Arguably Wes Anderson's greatest movie to date, The Grand Budapest Hotel surpassed all of my expectations. It's difficult to summarise the story of this gorgeous film but it takes place in a hotel (shockingly) as a writer seeks to find the story behind its past magnificence. The story is a brilliant one with aspects you would never see coming, with a huge dash of black humour and Ralph Fiennes, by far the best part of the entire film, making you titter as he swears out of the blue. I can't find much to say about this film but I'd recommend it to anyone, Anderson fan or not. It'll catch you by surprise.

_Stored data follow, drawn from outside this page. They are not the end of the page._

(** every implementation of the [Encode] and [Decode] traits (integers,
    [bool], [U256], [Address], [H256], [Bloom], byte vectors, items, and
    options and lists of these) round-trips: encoding a promised value does not
    panic and yields bytes, and decoding those bytes gives the value back. *)
Theorem rlp_trait_roundtrip `{U256Laws} `{Profile} {A} (impl : RlpImpl A) wf a :
  supported impl wf -> wf a -> exists bs, rlp_encode impl a = Ok bs /\ bytes bs /\
    (len bs <= isize_max -> rlp_decode impl bs = Ok a).
Proof. intros Hs Ha. apply supported_codec in Hs. by apply (codec_rlp_roundtrip impl wf). Qed.

Lemma rlp_trait_roundtrip_witness :
  exists bs, rlp_encode (impl_list impl_U256) [0; 2 ^ 200; 128] = Ok bs /\ bytes bs /\
    (len bs <= isize_max -> @rlp_decode dev_profile _ (impl_list impl_U256) bs = Ok [0; 2 ^ 200; 128]).
Proof.
  apply (@rlp_trait_roundtrip U256_model U256_model_laws dev_profile _
    (impl_list impl_U256) (wf_list impl_U256 (uint 256))).
  - apply s_list, s_u256.
  - split; [repeat constructor; unfold uint; lia|].
    intros e He. vm_compute in He. injection He as <-. vm_compute. reflexivity.
Defined.

(** decoding terminates on every input: both item decoders, at any
    position of any byte buffer of a size Rust can allocate, return a value or
    an error or panic, in either build profile. *)
Theorem rlp_decode_terminates `{Profile} (input : list Z) (p : Z) :
  bytes input -> len input <= isize_max -> 0 <= p ->
  (decode impl_RlpItem (mkDecoder input p)).1 <> Diverge /\
  (decode_item (S (length input)) (mkDecoder input p)).1 <> Diverge.
Proof.
  intros Hb Hl Hp. split.
  - cbn [decode impl_RlpItem]. unfold sbind, sget. cbn beta iota.
    pose proof (decode_rlpitem_progresses (length input) (mkDecoder input p) Hb Hl Hp) as Hpr.
    unfold wp in Hpr. cbn [data] in *. intros Hd. rewrite Hd in Hpr. apply Hpr.
    unfold len; simpl; lia.
  - pose proof (decode_item_progresses (length input) (mkDecoder input p) Hb Hl Hp) as Hpr.
    unfold wp in Hpr. intros Hd. rewrite Hd in Hpr. apply Hpr. unfold len; simpl; lia.
Qed.

Lemma rlp_decode_terminates_witness :
  (@decode _ impl_RlpItem release_profile (mkDecoder [0xc2; 0xc1; 0xc0] 0)).1 <> Diverge /\
  (@decode_item release_profile 4 (mkDecoder [0xc2; 0xc1; 0xc0] 0)).1 <> Diverge.
Proof.
  apply (@rlp_decode_terminates release_profile [0xc2; 0xc1; 0xc0] 0).
  - repeat constructor; unfold byte; lia.
  - vm_compute. discriminate.
  - lia.
Defined.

If you're a fan of British comedy, 'Submarine', Jesse Eisenberg or Mia Wasikowska, you'll recognise 99% of the people in this film. That aside, this film is good. Very, very good. Adapted from a Dostoyevsky short story, 'The Double' is the tale of a young man who becomes haunted by his own doppelganger, but no one else seems to notice the resemblance. The film is visually beautiful in its emptiness but smart use of colour, symmetrical shots, and setting straight out of an Orwellian classic. I don't want to give this film away to you as I had a brilliant time going into it with no idea what was going to happen. Eisenberg shows his fantastic acting talents through the tiny changes of body language and facial ticks that define these two characters.